**Work task:** Among the entries that follow, tally the lines with the string "frames". Give no more than the number.

**Working data:**

(** *** The tables of frames and units *)

(** The DS9 name under which the exporting constructor writes a casacore
    direction frame; the empty name stands for image coordinates. *)
Definition ds9_frame_of (image_ref_frame : string) : string :=
  if String.eqb image_ref_frame "B1950" then "fk4"
  else if String.eqb image_ref_frame "J2000" then "fk5"
  else if String.eqb image_ref_frame "GALACTIC" then "galactic"
  else if String.eqb image_ref_frame "ECLIPTIC" then "ecliptic"
  else if String.eqb image_ref_frame "ICRS" then "icrs"
  else "".

(** The casacore unit that [CheckAndConvertParameter] writes for a DS9 unit
    character ([Some ""]: the character is valid and is left in place). *)
Definition casacore_unit_of (unit : ascii) : option string :=
  if Ascii.eqb unit "d" then Some "deg"
  else if Ascii.eqb unit "r" then Some "rad"
  else if Ascii.eqb unit "p" then Some "pixel"
  else if Ascii.eqb unit "i" then Some "pixel"
  else if Ascii.eqb unit dquote_char || Ascii.eqb unit squote_char then Some ""
  else None.

Lemma pop_back_append_char (s : string) (c : ascii) : pop_back (s ++ String c "") = s.
Proof.
  induction s as [|d s IH]; [reflexivity|].
  cbn [append pop_back]. rewrite IH. destruct (s ++ String c "") eqn:E; [|reflexivity].
  destruct s; discriminate E.
Qed.

Section TableFacts.

Context {collab : Collaborators}.

(** X10.  A parameter that is a number followed by one more character (the
    number being what [std::stod] converts) is valid exactly for the DS9
    unit characters [d], [r], [p], [i], the double and the single quote.
    [d] is replaced by "deg", [r] by "rad", [p] and [i] by "pixel"; the two
    quotes are left in place.  For any other character the parameter is
    left as it is and the message "<region> invalid parameter unit:
    <parameter>." is appended. *)
Theorem CheckAndConvertParameter_unit_character :
  forall (number : string) (unit : ascii) (region_type : string),
    stod (number ++ String unit "") = StodIdx (String.length number) ->
    CheckAndConvertParameter (number ++ String unit "") region_type
    = match casacore_unit_of unit with
      | Some casacore_unit =>
          Ok ((true,
               if is_empty casacore_unit then number ++ String unit ""
               else number ++ casacore_unit),
              mkEmit [] "")
      | None =>
          Ok ((false, number ++ String unit ""),
              mkEmit [] (region_type ++ " invalid parameter " ++ "unit: "
                         ++ (number ++ String unit "") ++ "." ++ nl))
      end.
Proof.
  intros number unit rt Hstod. unfold CheckAndConvertParameter. rewrite Hstod.
  rewrite length_append. cbn [String.length].
  assert (E1 : (String.length number + 1 =? String.length number)%nat = false)
    by (apply Nat.eqb_neq; lia).
  rewrite E1, Nat.eqb_refl, back_append_char, pop_back_append_char.
  unfold casacore_unit_of.
  destruct (Ascii.eqb unit "d"); [reflexivity|].
  destruct (Ascii.eqb unit "r"); [reflexivity|].
  destruct (Ascii.eqb unit "p"); [reflexivity|].
  destruct (Ascii.eqb unit "i"); [reflexivity|].
  destruct (Ascii.eqb unit dquote_char || Ascii.eqb unit squote_char); [reflexivity|].
  cbn [bind append_error ret new_regions new_errors app is_empty].
  rewrite append_nil_r, !append_assoc. reflexivity.
Qed.

(** X22.  The exporting constructor for pixel coordinates writes the
    coordinate line "physical".  For world coordinates it writes the DS9
    name of the image's direction frame: fk4 for B1950, fk5 for J2000,
    galactic, ecliptic and icrs for the frames of these names; for any other
    frame it leaves the file frame empty and writes "image".  (The frame is
    taken to be neither empty nor "UNSUPPORTED", for which the result
    depends on the order of the map's entries.) *)
Theorem new_export_frame :
  forall (file_id : Z),
    image_reference_frame <> "" ->
    image_reference_frame <> "UNSUPPORTED" ->
    (_file_ref_frame (new_export file_id true) = "physical"
     /\ _pixel_coord (new_export file_id true) = true
     /\ nth 1 (_export_regions (new_export file_id true)) "" = "physical" ++ nl)
    /\ (_file_ref_frame (new_export file_id false) = ds9_frame_of image_reference_frame
        /\ _pixel_coord (new_export file_id false) = false
        /\ nth 1 (_export_regions (new_export file_id false)) ""
           = (if is_empty (ds9_frame_of image_reference_frame) then "image"
              else ds9_frame_of image_reference_frame) ++ nl).
Proof.
  intros fid Hne Hun. split; [repeat split|].
  unfold new_export, AddHeader, ds9_frame_of. cbv zeta.
  set (t := InitDs9CoordMap
              (SetImageReferenceFrame (set_pixel_coord false (RegionImportExport_init fid)))).
  change (_image_ref_frame t) with image_reference_frame.
  change (_coord_map t)
    with [("physical", ""); ("image", ""); ("b1950", "B1950"); ("fk4", "B1950");
          ("j2000", "J2000"); ("fk5", "J2000"); ("galactic", "GALACTIC");
          ("ecliptic", "ECLIPTIC"); ("icrs", "ICRS"); ("wcs", "UNSUPPORTED");
          ("wcsa", "UNSUPPORTED"); ("linear", "UNSUPPORTED")].
  assert (Ht : _file_ref_frame t = "" /\ _pixel_coord t = false /\ _export_regions t = []
               /\ _image_ref_frame t = image_reference_frame)
    by (repeat split).
  clearbody t. destruct Ht as (Hf & Hp & He & Hi).
  remember image_reference_frame as f eqn:Ef. clear Ef.
  change (_image_ref_frame t) with (_image_ref_frame t) in Hi.
  apply String.eqb_neq in Hne. apply String.eqb_neq in Hun.
  rewrite String.eqb_sym in Hne. rewrite String.eqb_sym in Hun.
  cbn [find snd fst]. rewrite Hne, Hun.
  rewrite (String.eqb_sym "B1950" f), (String.eqb_sym "J2000" f),
    (String.eqb_sym "GALACTIC" f), (String.eqb_sym "ECLIPTIC" f), (String.eqb_sym "ICRS" f).
  destruct t as [fid' delim iframe fframe pix cmap regs errs exps].
  cbn [_file_ref_frame _pixel_coord _export_regions _image_ref_frame] in Hf, Hp, He, Hi.
  subst fframe pix exps iframe.
  destruct (String.eqb_spec f "B1950") as [->|H1]; [repeat split|].
  destruct (String.eqb_spec f "J2000") as [->|H2]; [repeat split|].
  destruct (String.eqb_spec f "GALACTIC") as [->|H3]; [repeat split|].
  destruct (String.eqb_spec f "ECLIPTIC") as [->|H4]; [repeat split|].
  destruct (String.eqb_spec f "ICRS") as [->|H5]; [repeat split|].
  apply String.eqb_neq in H1, H2.
  cbn [find snd fst]. rewrite ?Hne, ?Hun, ?H1, ?H2.
  cbn [set_file_ref_frame _image_ref_frame]. rewrite ?H1, ?H2.
  repeat split.
Qed.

**Answer section:** 2